しかも、これが最初ではないから尚の事腹が立つ。プリンという形は持っている謎の食べ物を食べさせられたのはこれで3度目だ!嫌がらせか!そろそろプリン嫌いになりそうだ。…いや、ならないが。
「フロン!貴様、何のつもりだ!何度も妙な物を食べさせて!」
「ああ、すまん。次はもっとしっかりリフィルに聞いてみる」
「まず聞く相手を間違えているっっ!!とにかく、もう二度と持ってくるな!」
僕がそう怒鳴れば、フロンは一度唸ると、そうか分かった、悪い、とだけ言い残して去っていった。 フロンの姿が見えなくなった。ふう、と苛立ち混じりのため息をつく。
「リオン、流石にあの言い方はないんじゃないの?そりゃ、勉強家なフロンにしてはらしくない失敗ばかりだけどさ」
「あんなもの食べさせられる身にもなれ。お前もとっととあいつの頭の上に戻れ」
「なんだよ、オイラはフロンの帽子じゃないってば。それに、あれはリオンの為にやってるんだよ?」
僕に嫌がらせする為にか。どう考えても毎回あの崩壊プリンを食べさせるのはそういうことだろう。 ふん、とモルモから顔を逸らす。もう相手にもしてやりたくない。だーかーらー!違うって!モルモが羽音をさせながら僕の背中から、目の前へ飛んできた。 違うだと?不味いプリンを食べさせるのが親切とでも言いたいのか。
「ほら、前にフロン倒れたことあっただろ?」
「……ああ、それがどうした」
「それで、その時助けてくれたリオンに何かお礼がしたいからって、料理苦手なくせにリオンの好きなプリンを作ってたんだよ!」
アイリリーのアドリビトムにあるキッチン借りて、ナナリーたちから料理の本借りて読んでてさ。徹夜して勉強して頑張ってたんだ。モルモが僕の前でぱたぱた揺れながら言った。 思えば、あいつ…フロンの目元にうっすら隈があったな。最近欠伸も増えていた、あれは徹夜して本を読んでいたからか。…そこまで勉強して、あの不味さか。逆に才能だな。
「…不味い物をもらって、喜べと?」
「そんなに不味かったの?」
「魔物の攻撃よりダメージを喰らうくらいにな」
「…ま、まあ、フロンの努力だけ評価してあげてよ!」
「仇で返されても困る」
「だよね…ハハハ」
苦笑いするなら最初からフォローするな。 嗚呼、もう本当に面倒くさい。どうしていちいち苦手な分野で何とかしようとするんだあいつは。そこまでされても困るのはこっちだ。
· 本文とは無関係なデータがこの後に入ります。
(** C22: piperead() returns the oldest bytes of the pipe, in order and each once:
    what it returns followed by what is left is what the pipe held when it
    stopped waiting.  It returns 0 bytes only at the end of file (or when asked
    for none), -1 only to a killed process, and sleeps only on an empty pipe
    that is open for writing.  It never panics. *)
Theorem piperead_fifo n env t w :
  pipe_ok (the_pipe w) -> Forall writer env ->
  match piperead a n env (Ctx [] t) w with
  | Ok (r, bs) c' w' =>
      held c' = [] /\ pipe_ok (the_pipe w') /\
      ((r = Z.of_nat (length bs) /\
        (exists xs, bs ++ content (the_pipe w') = content (the_pipe w) ++ xs /\
           length bs = min (Z.to_nat n) (length (content (the_pipe w) ++ xs))) /\
        (bs = [] -> n <= 0 \/ writeopen (the_pipe w') = 0)) \/
       (r = -1 /\ bs = [] /\ my_killed w' <> 0))
  | Blocked ch lk c' w' =>
      ch = Cnread a /\ lk = Lpipe a /\ content (the_pipe w') = [] /\
      writeopen (the_pipe w') <> 0
  | _ => False
  end.
Proof.
  intros Hok Henv. unfold piperead. mrun.
  pose proof (read_wait_spec env t w Hok Henv) as Hl.
  destruct (read_wait _ _ _ _) as [ok c1 w1| |ch lk c' w'| | |]; try done; cbn [obind].
  destruct Hl as (Hok1 & [xs Hxs] & H2). destruct ok.
  - destruct H2 as [Hheld Hempty]. destruct c1 as [h t1]. simpl in Hheld. subst h.
    destruct (read_loop_run (Z.to_nat n) (Ctx [Lpipe a] t1) w1 Hok1) as (w' & Hrun & H1 & H3 & H4).
    rewrite bindE, Hrun. cbn [obind]. unfold wakeup. mrun. split; [done|]. split; [done|].
    left. split; [done|]. split.
    + exists xs. rewrite <- Hxs, H3, take_drop. split; [done|]. apply length_take.
    + intros Hnil. destruct (decide (n <= 0)) as [|Hn]; [by left|right].
      rewrite H4. apply Hempty. pose proof (length_content (the_pipe w1)) as Hlen.
      destruct (content (the_pipe w1)); [done|]. by destruct (Z.to_nat n) eqn:?; [lia|].
  - rewrite retE. destruct H2. split; [done|]. split; [done|]. right. done.
Qed.

(** the page of a pipe is freed exactly when the second of its two ends is
    closed. *)
Theorem pipeclose_frees wr t w :
  let w' := w <| the_pipe ::= fun p =>
    if negb (wr =? 0) then p <| writeopen := 0 |> else p <| readopen := 0 |> |> in
  let ev := Ewakeup (if negb (wr =? 0) then Cnread a else Cnwrite a) in
  pipeclose a wr (Ctx [] t) w =
  Ok tt (Ctx [] ((t ++ [ev]) ++
      if (readopen (the_pipe w') =? 0) && (writeopen (the_pipe w') =? 0)
      then [Ekfree a] else [])) w'.
Proof.
  cbn zeta. unfold pipeclose, mod_pipe, wakeup. mrun.
  destruct (negb (wr =? 0)); mrun; simpl; case_match; mrun; by rewrite ?app_nil_r.
Qed.
End FIFO.

(** ** Witnesses

    A pipe whose counters are about to wrap around, holding three bytes. *)
Definition demo_pipe : pworld :=
  mkpworld (mkpipe ([9] ++ replicate 509 0 ++ [7; 8]) 4294967294 1 1 1) 0.

Lemma demo_pipe_ok : pipe_ok (the_pipe demo_pipe).
Proof. split; vm_compute; intuition congruence. Qed.

(** A reader that takes one byte, a writer that adds one. *)
Definition demo_reader (w : pworld) : pworld :=
  if decide (0 < count (the_pipe w)) then w <| the_pipe ::= get1 |> else w.
Definition demo_writer (w : pworld) : pworld :=
  if decide (count (the_pipe w) < 512) then w <| the_pipe ::= put 5 |> else w.

Lemma demo_reader_ok : reader demo_reader.
Proof.
  intros w Hw. unfold demo_reader. case_decide as Hc; [|split; [done|by exists 0%nat]].
  destruct (content_get1 _ Hw Hc) as (b & _ & Hb & Hok). split; [done|].
  exists 1%nat. by rewrite Hb.
Qed.

Lemma demo_writer_ok : writer demo_writer.
Proof.
  intros w Hw. unfold demo_writer.
  case_decide as Hc; [|split; [done|exists []; by rewrite app_nil_r]].
  destruct (content_put 5 _ Hw Hc) as [Hcont Hok]. split; [done|]. by exists [5].
Qed.

Lemma pipewrite_fifo_witness :
  match pipewrite 77 [1; 2] [demo_reader] (Ctx [] []) demo_pipe with
  | Ok r c' w' =>
      held c' = [] /\ pipe_ok (the_pipe w') /\
      exists j, (j <= 2)%nat /\
        written (content (the_pipe demo_pipe)) [1; 2] (content (the_pipe w')) j /\
        (r = 2 /\ j = 2%nat \/ r = -1)
  | Blocked ch lk c' w' =>
      ch = Cnwrite 77 /\ lk = Lpipe 77 /\ pipe_ok (the_pipe w') /\ full_open w' /\
      last (trace c') = Some (Ewakeup (Cnread 77)) /\
      exists j, (j < 2)%nat /\
        written (content (the_pipe demo_pipe)) [1; 2] (content (the_pipe w')) j
  | _ => False
  end.
Proof.
  apply (pipewrite_fifo 77 [1; 2] [demo_reader] [] demo_pipe); [apply demo_pipe_ok|].
  constructor; [apply demo_reader_ok|constructor].
Defined.

Lemma piperead_fifo_witness :
  match piperead 77 2 [demo_writer] (Ctx [] []) demo_pipe with
  | Ok (r, bs) c' w' =>
      held c' = [] /\ pipe_ok (the_pipe w') /\
      ((r = Z.of_nat (length bs) /\
        (exists xs, bs ++ content (the_pipe w') = content (the_pipe demo_pipe) ++ xs /\
           length bs = min (Z.to_nat 2) (length (content (the_pipe demo_pipe) ++ xs))) /\
        (bs = [] -> 2 <= 0 \/ writeopen (the_pipe w') = 0)) \/
       (r = -1 /\ bs = [] /\ my_killed w' <> 0))
  | Blocked ch lk c' w' =>
      ch = Cnread 77 /\ lk = Lpipe 77 /\ content (the_pipe w') = [] /\
      writeopen (the_pipe w') <> 0
  | _ => False
  end.
Proof.
  apply (piperead_fifo 77 2 [demo_writer] [] demo_pipe); [apply demo_pipe_ok|].
  constructor; [apply demo_writer_ok|constructor].
Defined.

(** The wrapped-around pipe holds its bytes in order. *)
Example demo_pipe_content : content (the_pipe demo_pipe) = [7; 8; 9].
Proof. reflexivity. Qed.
苦笑いしながら僕の前でパタパタ飛んでいるモルモに、おい、と声をかける。
「フロンに、あいつに伝えておけ。礼をしたいなら、自分の得意分野で来いと」
「…!うん、うんそうだね!伝えてくるよ今すぐ!リオンがちゃんとしたお礼欲しいって!」
「そんなことは言っていない!嘘を伝えようとするなっ!!」
だから、あいつ(フロン)は苦手だ。 僕のペースが乱される。僕じゃないようにさせられる。そんなことお構いなしに関わってくる。 そして一番苦手なのは、こういうのも悪くない、とどこかで思ってしまっている、僕自身だ。